[Records excerpted from a collection]
(** The rounding goes either way: the particle of [overlapWorld], 0.4 from
    the centre on the x axis and moving towards it at speed 1, is stored at
    0.80000001192..., outside the sphere, with the velocity
    0.60000002384... away from it. *)
Lemma overlapWorld_stored :
  particle 0 (particleSystem (Stored.handleRigidBodyCollisions 0 overlapWorld))
  = mkParticle (mkVector3 (13421773 / 2 ^ 24) 0 0)
               (mkVector3 (10066330 / 2 ^ 24) 0 0).
Proof.
  rewrite (Stored_single_sphere_pass 0 overlapWorld
             (droppedSphere (mkVector3 0 0 0)) eq_refl eq_refl).
  cbv zeta.
  change (getPos 0 0 (particleSystem overlapWorld)) with (4 / 10).
  change (getPos 0 1 (particleSystem overlapWorld)) with 0.
  change (getPos 0 2 (particleSystem overlapWorld)) with 0.
  change (position (droppedSphere (mkVector3 0 0 0))) with (mkVector3 0 0 0).
  cbn [vx vy vz]. rewrite !Rminus_0_r.
  assert (Hd : sqrt (4 / 10 * (4 / 10) + 0 * 0 + 0 * 0) = 4 / 10).
  { replace (4 / 10 * (4 / 10) + 0 * 0 + 0 * 0) with (4 / 10 * (4 / 10)) by ring.
    apply sqrt_sqr_pos. lra. }
  pose proof (Stored_sphereTest_inside 0 (4 / 10) 0 0
                (droppedSphere (mkVector3 0 0 0)) (particleSystem overlapWorld)
                wf_overlapWorld ltac:(cbn; lia)) as H.
  cbv zeta in H. rewrite droppedSphere_radius, Hd in H.
  rewrite H by lra. clear H.
  change (position (droppedSphere (mkVector3 0 0 0))) with (mkVector3 0 0 0).
  change (vel (particle 0 (particleSystem overlapWorld)))
    with (mkVector3 (-1) 0 0).
  change (damping (params (particleSystem overlapWorld))) with (6 / 10).
  cbn [vx vy vz].
  replace (4 / 10 / (4 / 10)) with 1 by (field; lra).
  replace (0 / (4 / 10)) with 0 by (unfold Rdiv; ring).
  replace (-1 * 1 + 0 * 0 + 0 * 0) with (-1) by ring.
  assert (Hdot : (-1 <? 0) = true) by (apply Rltb_true; lra).
  rewrite Hdot.
  replace (0 + 1 * (8 / 10)) with (8 / 10) by ring.
  replace (0 + 0 * (8 / 10)) with 0 by ring.
  replace (-1 - 2 * -1 * 1) with 1 by ring.
  replace (0 - 2 * -1 * 0) with 0 by ring.
  rewrite fround_0. replace (0 * (6 / 10)) with 0 by ring. rewrite fround_0.
  assert (Fp : fround (8 / 10) = 13421773 / 2 ^ 24).
  { rewrite (fround_eq_pos _ (-1) 13421773 (/ 2 ^ 24));
      [unfold Rdiv; reflexivity | lia | simpl; lra | reflexivity | lra]. }
  assert (F1 : fround 1 = 1).
  { rewrite (fround_eq_pos _ 0 8388608 (/ 2 ^ 23));
      [lra | lia | simpl; lra | reflexivity | lra]. }
  assert (F2 : fround (1 * (6 / 10)) = 10066330 / 2 ^ 24).
  { rewrite (fround_eq_pos _ (-1) 10066330 (/ 2 ^ 24));
      [unfold Rdiv; reflexivity | lia | simpl; lra | reflexivity | lra]. }
  rewrite Fp, F1, F2. reflexivity.
Qed.

Lemma overlapWorld_stored_outside :
  8 / 10
  < Vec.length
      (Vec.sub (pos (particle 0 (particleSystem
                                   (Stored.handleRigidBodyCollisions 0
                                      overlapWorld))))
               (mkVector3 0 0 0)).
Proof.
  rewrite overlapWorld_stored. unfold Vec.length, Vec.sub. cbn [pos vx vy vz].
  match goal with
  | |- _ < sqrt ?x =>
      assert (H : 80000001 / 10 ^ 8 < sqrt x < 1)
        by (apply sqrt_between; lra)
  end.
  lra.
Qed.

(** ** Rigid coupling: the body types without a branch *)

Lemma collideWithBody_uncoupled i px py pz body w :
  coupledType (type body) = false ->
  collideWithBody i px py pz body w = w.
Proof.
  unfold collideWithBody. cbv zeta. destruct (type body); cbn; congruence.
Qed.

Lemma forBodiesFrom_uncoupled i px py pz n : forall k w,
  Forall (fun body => coupledType (type body) = false) (rigidBodies w) ->
  forBodiesFrom (collideWithBody i px py pz) n k w = w.
Proof.
  induction n as [|n IH]; intros k w Hall; cbn [forBodiesFrom]; [reflexivity|].
  destruct (rigidBodies w !! k) as [body|] eqn:Hk; [|reflexivity].
  rewrite collideWithBody_uncoupled.
  - now apply IH.
  - exact (proj1 (Forall_lookup _ _) Hall k body Hk).
Qed.

(** C2 fails on the code.  The pass has a branch for four type tags only:
    sphere, cylinder and torus take the sphere test, cube the axis-aligned
    test.  Cone, boat, hollow-sphere, hollow-cube and hollow-cylinder take
    no test: a pass over bodies of these types returns the state it was
    given, wherever the particle is. *)
Theorem uncoupled_body_types_are_skipped (i : nat) (w : World) :
  Forall (fun body => coupledType (type body) = false) (rigidBodies w) ->
  coupledType cone = false
  /\ coupledType boat = false
  /\ coupledType hollow_sphere = false
  /\ coupledType hollow_cube = false
  /\ coupledType hollow_cylinder = false
  /\ handleRigidBodyCollisions i w = w.
Proof.
  intros Hall. repeat split.
  unfold handleRigidBodyCollisions, forBodies. cbv zeta.
  now apply forBodiesFrom_uncoupled.
Qed.

Lemma uncoupled_body_types_are_skipped_witness :
  handleRigidBodyCollisions 0 coneWorld = coneWorld.
Proof.
  refine (proj2 (proj2 (proj2 (proj2 (proj2
    (uncoupled_body_types_are_skipped 0%nat coneWorld _)))))).
  repeat constructor.
Defined.

(** ** Per-step update: buoyancy and drag *)

Lemma applyBuoyancy_velocity dt gravity fluidDensity b :
  velocity (applyBuoyancy dt gravity fluidDensity b)
  = mkVector3 (vx (velocity b))
      (vy (velocity b)
       + gravity * (1 - fluidDensity / density b * (8 / 10)) * dt)
      (vz (velocity b)).
Proof. reflexivity. Qed.

Lemma applyDrag_velocity dt fluidDensity b :
  velocity (applyDrag dt fluidDensity b)
  = Vec.multiplyScalar (velocity b)
      (1 - 1 / 100 * Rmin (fluidDensity / 1000) 2 * dt * 60).
Proof. reflexivity. Qed.
(** One [tmux capture-pane]: how long it takes and how it ends. *)
Inductive CaptureResult :=
| Buffer (buf : str)       (* exit status 0, the pane text *)
| CaptureExitError         (* non-zero exit status: CalledProcessError *)
| CaptureExecError.        (* tmux could not be executed: OSError *)

Record Capture := { cap_ms : N; cap_result : CaptureResult }.

Record World := {
  env_PATH : option str;              (* os.environ.get("PATH") *)
  fs_exists : str -> bool;            (* Path(p).exists() *)
  fs_exists_raises : str -> bool;     (* Path(p).exists() raises OSError
                                         instead of answering *)
  fs_is_file : str -> option bool;    (* Path(p).is_file(); None: OSError *)
  fs_access_x : str -> bool;          (* os.access(p, os.X_OK) *)
  os_getcwd : str;                    (* os.getcwd() *)
  os_makedirs : str -> bool;          (* os.makedirs(p, exist_ok=True) succeeds *)
  os_open_w : str -> bool;            (* open(p, "w") succeeds *)
  localtime : Z -> struct_time;       (* the calendar at a clock value *)
  spawn : list str -> option str -> Spawned;
  pane : nat -> Capture               (* the n-th capture of the pane *)
}.

(** ** Target lookup *)

(** [cand.is_file() and os.access(cand, os.X_OK)]. *)
Definition is_executable_file (w : World) (cand : str) : Result bool :=
  match fs_is_file w cand with
  | None => Raise OSError
  | Some false => Ok false
  | Some true => Ok (fs_access_x w cand)
  end.

(** The [for] loop of [which] over the directories that remain. *)
Fixpoint which_scan (w : World) (name : str) (dirs : list str)
  : Result (option str) :=
  match dirs with
  | [] => Ok None
  | p :: rest =>
      let cand := path_div p name in
      match is_executable_file w cand with
      | Ok true => Ok (Some cand)
      | Ok false => which_scan w name rest
      | Raise OSError => which_scan w name rest      (* except OSError: pass *)
      | Raise e => Raise e
      | OutOfFuel => OutOfFuel
      end
  end.

Definition search_path (w : World) : list str :=
  split_on 58 (match env_PATH w with Some p => p | None => [] end).

(** [which]. *)
Definition which (w : World) (name : str) : Result (option str) :=
  which_scan w name (search_path w).

(** ** Shell quoting *)

(** The characters [shlex.quote] leaves alone: [[\w@%+=:,./-]], ASCII. *)
Definition is_safe_char (c : char) : bool :=
  ((97 <=? c) && (c <=? 122)) || ((65 <=? c) && (c <=? 90))
  || ((48 <=? c) && (c <=? 57)) || (c =? 95)
  || (c =? 64) || (c =? 37) || (c =? 43) || (c =? 61) || (c =? 58)
  || (c =? 44) || (c =? 46) || (c =? 47) || (c =? 45).

Definition SQUOTE : char := 39.
Definition DQUOTE : char := 34.
Definition BACKSLASH : char := 92.

(** [s.replace("'", "'\"'\"'")]. *)
Definition escape_squotes (s : str) : str :=
  flat_map (fun c => if c =? SQUOTE then [SQUOTE; DQUOTE; SQUOTE; DQUOTE; SQUOTE]
                     else [c]) s.

(** [shlex.quote]. *)
Definition shlex_quote (s : str) : str :=
  if negb (truthy s) then [SQUOTE; SQUOTE]
  else if forallb is_safe_char s then s
  else SQUOTE :: escape_squotes s ++ [SQUOTE].

(** [' '.join(shlex.quote(c) for c in cmd)]. *)
Definition command_line (cmd : list str) : str :=
  join (py " ") (map shlex_quote cmd).

(** ** Shell unquoting: [shlex.split] in POSIX mode

    The reader of the log header undoes the quoting with the standard
    lexer.  Its states are: between words, inside a word, inside a quoted
    stretch, and after a backslash (remembering the quote to return to). *)
Inductive LexState :=
| LSpace
| LWord
| LQuote (q : char)
| LEscape (back : option char).

Definition is_shell_ws (c : char) : bool :=
  (c =? 32) || (c =? 9) || (c =? 13) || (c =? 10).

Definition is_shell_quote (c : char) : bool := (c =? SQUOTE) || (c =? DQUOTE).

(** [None] stands for [ValueError] (no closing quotation, no escaped
    character).  [acc] holds the finished words, newest first. *)
Fixpoint shlex_run (st : LexState) (token : str) (quoted : bool)
    (acc : list str) (input : str) : option (list str) :=
  match input with
  | [] =>
      match st with
      | LSpace | LWord =>
          Some (rev (if truthy token || quoted then token :: acc else acc))
      | LQuote _ | LEscape _ => None
      end
  | c :: rest =>
      match st with
      | LSpace =>
          if is_shell_ws c then
            if truthy token || quoted then shlex_run LSpace [] false (token :: acc) rest
            else shlex_run LSpace token quoted acc rest
          else if c =? BACKSLASH then shlex_run (LEscape None) token quoted acc rest
          else if is_shell_quote c then shlex_run (LQuote c) token quoted acc rest
          else shlex_run LWord [c] quoted acc rest
      | LWord =>
          if is_shell_ws c then
            if truthy token || quoted then shlex_run LSpace [] false (token :: acc) rest
            else shlex_run LSpace token quoted acc rest
          else if is_shell_quote c then shlex_run (LQuote c) token quoted acc rest
          else if c =? BACKSLASH then shlex_run (LEscape None) token quoted acc rest
          else shlex_run LWord (token ++ [c]) quoted acc rest
      | LQuote q =>
          if c =? q then shlex_run LWord token true acc rest
          else if (c =? BACKSLASH) && (q =? DQUOTE) then
            shlex_run (LEscape (Some q)) token true acc rest
          else shlex_run (LQuote q) (token ++ [c]) true acc rest
      | LEscape back =>
          match back with
          | Some q =>
              let token' :=
                if negb (c =? BACKSLASH) && negb (c =? q) then token ++ [BACKSLASH]
                else token in
              shlex_run (LQuote q) (token' ++ [c]) quoted acc rest
          | None => shlex_run LWord (token ++ [c]) quoted acc rest
          end
      end
  end.

Definition shlex_split (s : str) : option (list str) :=
  shlex_run LSpace [] false [] s.

(** ** Effects *)

Local Open Scope Z_scope.

(** Where a child's standard output goes. *)
Inductive Stdio := Inherited | Piped | DevNull | ToFile (path : str).

(** What the launcher does to the outside, in order. *)
Inductive Event :=
| EPrint (text : str)                 (* sys.stdout *)
| EPrintErr (text : str)              (* sys.stderr *)
| EMakedirs (path : str)
| EOpen (path : str)
| EWrite (path text : str)
| EFlush (path : str)
| EClose (path : str)
| ESpawn (argv : list str) (dir : option str) (stdout : Stdio) (new_session : bool)
| EStdin (text : str)                 (* input piped to the child just started *)
| ESleep (ms : Z).

(** [now]: wall clock in milliseconds; [captures]: pane captures done. *)
Record State := { now : Z; captures : nat; trace : list Event }.

Definition M (A : Type) := State -> Result A * State.

Definition ret {A} (a : A) : M A := fun s => (Ok a, s).

Definition bind {A B} (c : M A) (k : A -> M B) : M B :=
  fun s =>
    match c s with
    | (Ok a, s1) => k a s1
    | (Raise e, s1) => (Raise e, s1)
    | (OutOfFuel, s1) => (OutOfFuel, s1)
    end.

Declare Scope prog_scope.
Delimit Scope prog_scope with prog.
Notation "x <- c ;; k" := (bind c (fun x => k))
  (at level 61, c at next level, right associativity) : prog_scope.
Notation "c ;; k" := (bind c (fun _ => k))
  (at level 61, right associativity) : prog_scope.
Local Open Scope prog_scope.

Definition raise {A} (e : exn) : M A := fun s => (Raise e, s).

Definition lift {A} (r : Result A) : M A := fun s => (r, s).

Definition exn_eqb (a b : exn) : bool :=
  match a, b with
  | OSError, OSError | CalledProcessError, CalledProcessError
  | ValueError, ValueError | OverflowError, OverflowError => true
  | _, _ => false
  end.

(** [try: c  except e: handler]. *)
Definition try_except {A} (c : M A) (e : exn) (handler : M A) : M A :=
  fun s =>
    match c s with
    | (Raise e', s1) => if exn_eqb e' e then handler s1 else (Raise e', s1)
    | r => r
    end.

(** [try: c  except Exception: pass]. *)
Definition best_effort (c : M unit) : M unit :=
  fun s =>
    match c s with
    | (Raise _, s1) => (Ok tt, s1)
    | r => r
    end.

(** [try: c  finally: f], as the [with] statement needs it. *)
Definition finally {A} (c : M A) (f : M unit) : M A :=
  fun s =>
    match c s with
    | (r, s1) =>
        match f s1 with
        | (Ok _, s2) => (r, s2)
        | (Raise e, s2) => (Raise e, s2)
        | (OutOfFuel, s2) => (OutOfFuel, s2)
        end
    end.

Definition emit (ev : Event) : M unit :=
  fun s => (Ok tt, {| now := now s; captures := captures s;
                      trace := trace s ++ [ev] |}).

(** [time.time()], in milliseconds. *)
Definition clock : M Z := fun s => (Ok (now s), s).

(** [time.sleep] for a length that the platform's time type can hold (every
    constant length of the program is one): a negative length is a
    [ValueError]. *)
Definition sleep (ms : Z) : M unit :=
  if ms <? 0 then raise ValueError
  else fun s => (Ok tt, {| now := now s + ms; captures := captures s;
                           trace := trace s ++ [ESleep ms] |}).

(** The longest sleeps that [time.sleep] accepts.  The length is turned
    into a signed 64-bit count of nanoseconds; one that does not fit is an
    [OverflowError], whatever its sign, and the test for a negative length
    comes after.  A float of seconds made from whole milliseconds fits up to
    [SLEEP_MAX_MS] (dividing an [int] too large for a float by [1000.0] is
    an [OverflowError] as well), an [int] of seconds up to [SLEEP_MAX_S]. *)
Definition SLEEP_MAX_MS : Z := 9223372036854.
Definition SLEEP_MAX_S : Z := 9223372036.

(** [time.sleep] for a length taken from the command line, of at most
    [limit_ms] milliseconds in absolute value. *)
Definition sleep_arg (limit_ms ms : Z) : M unit :=
  if (ms <? - limit_ms) || (limit_ms <? ms) then raise OverflowError
  else sleep ms.

(** [print(text)] and [print(text, file=sys.stderr)]; [end=""] variants. *)
Definition NL : char := 10%N.
Definition print (text : str) : M unit := emit (EPrint (text ++ [NL])).
Definition print_noend (text : str) : M unit := emit (EPrint text).
Definition eprint (text : str) : M unit := emit (EPrintErr (text ++ [NL])).
Definition eprint_noend (text : str) : M unit := emit (EPrintErr text).

(** [subprocess.run(argv, cwd=dir)] without [check]: only a failure to
    execute raises.  On the model's clock the process takes no time (the
    pane captures, whose duration matters to the waits, are modelled apart,
    in [tmux_capture]). *)
Definition subprocess_run (w : World) (argv : list str) (dir : option str)
    (stdout : Stdio) : M (Z * str * str) :=
  emit (ESpawn argv dir stdout false) ;;
  match spawn w argv dir with
  | SpawnFails => raise OSError
  | Child _ rc out err => ret (rc, out, err)
  end.

(** [subprocess.check_call(argv)]. *)
Definition check_call (w : World) (argv : list str) : M unit :=
  r <- subprocess_run w argv None Inherited ;;
  let '(rc, _, _) := r in
  if rc =? 0 then ret tt else raise CalledProcessError.

(** [subprocess.Popen(argv, ..., start_new_session=True)]: the pid. *)
Definition popen_detached (w : World) (argv : list str) (dir : option str)
    (stdout : Stdio) : M Z :=
  emit (ESpawn argv dir stdout true) ;;
  match spawn w argv dir with
  | SpawnFails => raise OSError
  | Child pid _ _ _ => ret pid
  end.

(** The command line of [notify_macos]. *)
Definition notify_argv (title message : str) : list str :=
  [py "osascript"; py "-e";
   py "display notification " ++ [DQUOTE] ++ message ++ [DQUOTE]
   ++ py " with title " ++ [DQUOTE] ++ title ++ [DQUOTE]].

(** [notify_macos]. *)
Definition notify_macos (w : World) (title message : str) : M unit :=
  best_effort (subprocess_run w (notify_argv title message) None Piped ;; ret tt).

(** [copy_to_clipboard]. *)
Definition copy_to_clipboard (w : World) (text : str) : M unit :=
  best_effort (
    emit (ESpawn [py "pbcopy"] None Inherited false) ;;
    match spawn w [py "pbcopy"] None with
    | SpawnFails => raise OSError
    | Child _ _ _ _ => emit (EStdin text)
    end).

(** ** Arguments *)

(** The [argparse.Namespace] that [main] builds. *)
Record Args := {
  arg_prompt : option str;
  arg_mode : Mode;
  arg_permission_mode : option str;
  arg_allowed_tools : option str;
  arg_output_format : option str;
  arg_json_schema : option str;
  arg_append_system_prompt : option str;
  arg_system_prompt : option str;
  arg_continue_latest : bool;
  arg_resume : option str;
  arg_claude_bin : str;
  arg_cwd : option str;
  arg_notify : bool;
  arg_clipboard : bool;
  arg_background : bool;
  arg_log_dir : str;
  arg_tmux_session : str;
  arg_interactive_wait_s : Z;
  arg_interactive_send_delay_ms : Z;
  arg_extra : list str
}.

Definition set_claude_bin (a : Args) (bin : str) : Args :=
  {| arg_prompt := arg_prompt a; arg_mode := arg_mode a;
     arg_permission_mode := arg_permission_mode a;
     arg_allowed_tools := arg_allowed_tools a;
     arg_output_format := arg_output_format a;
     arg_json_schema := arg_json_schema a;
     arg_append_system_prompt := arg_append_system_prompt a;
     arg_system_prompt := arg_system_prompt a;
     arg_continue_latest := arg_continue_latest a;
     arg_resume := arg_resume a; arg_claude_bin := bin;
     arg_cwd := arg_cwd a; arg_notify := arg_notify a;
     arg_clipboard := arg_clipboard a; arg_background := arg_background a;
     arg_log_dir := arg_log_dir a; arg_tmux_session := arg_tmux_session a;
     arg_interactive_wait_s := arg_interactive_wait_s a;
     arg_interactive_send_delay_ms := arg_interactive_send_delay_ms a;
     arg_extra := arg_extra a |}.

Task prompt: Retype only the lines above between the line with "os_makedirs : str" and the line with "else SQUOTE :: escape_squotes", counting those two lines as well, and keep every character as it is.

Response below:
  os_makedirs : str -> bool;          (* os.makedirs(p, exist_ok=True) succeeds *)
  os_open_w : str -> bool;            (* open(p, "w") succeeds *)
  localtime : Z -> struct_time;       (* the calendar at a clock value *)
  spawn : list str -> option str -> Spawned;
  pane : nat -> Capture               (* the n-th capture of the pane *)
}.

(** ** Target lookup *)

(** [cand.is_file() and os.access(cand, os.X_OK)]. *)
Definition is_executable_file (w : World) (cand : str) : Result bool :=
  match fs_is_file w cand with
  | None => Raise OSError
  | Some false => Ok false
  | Some true => Ok (fs_access_x w cand)
  end.

(** The [for] loop of [which] over the directories that remain. *)
Fixpoint which_scan (w : World) (name : str) (dirs : list str)
  : Result (option str) :=
  match dirs with
  | [] => Ok None
  | p :: rest =>
      let cand := path_div p name in
      match is_executable_file w cand with
      | Ok true => Ok (Some cand)
      | Ok false => which_scan w name rest
      | Raise OSError => which_scan w name rest      (* except OSError: pass *)
      | Raise e => Raise e
      | OutOfFuel => OutOfFuel
      end
  end.

Definition search_path (w : World) : list str :=
  split_on 58 (match env_PATH w with Some p => p | None => [] end).

(** [which]. *)
Definition which (w : World) (name : str) : Result (option str) :=
  which_scan w name (search_path w).

(** ** Shell quoting *)

(** The characters [shlex.quote] leaves alone: [[\w@%+=:,./-]], ASCII. *)
Definition is_safe_char (c : char) : bool :=
  ((97 <=? c) && (c <=? 122)) || ((65 <=? c) && (c <=? 90))
  || ((48 <=? c) && (c <=? 57)) || (c =? 95)
  || (c =? 64) || (c =? 37) || (c =? 43) || (c =? 61) || (c =? 58)
  || (c =? 44) || (c =? 46) || (c =? 47) || (c =? 45).

Definition SQUOTE : char := 39.
Definition DQUOTE : char := 34.
Definition BACKSLASH : char := 92.

(** [s.replace("'", "'\"'\"'")]. *)
Definition escape_squotes (s : str) : str :=
  flat_map (fun c => if c =? SQUOTE then [SQUOTE; DQUOTE; SQUOTE; DQUOTE; SQUOTE]
                     else [c]) s.

(** [shlex.quote]. *)
Definition shlex_quote (s : str) : str :=
  if negb (truthy s) then [SQUOTE; SQUOTE]
  else if forallb is_safe_char s then s
  else SQUOTE :: escape_squotes s ++ [SQUOTE].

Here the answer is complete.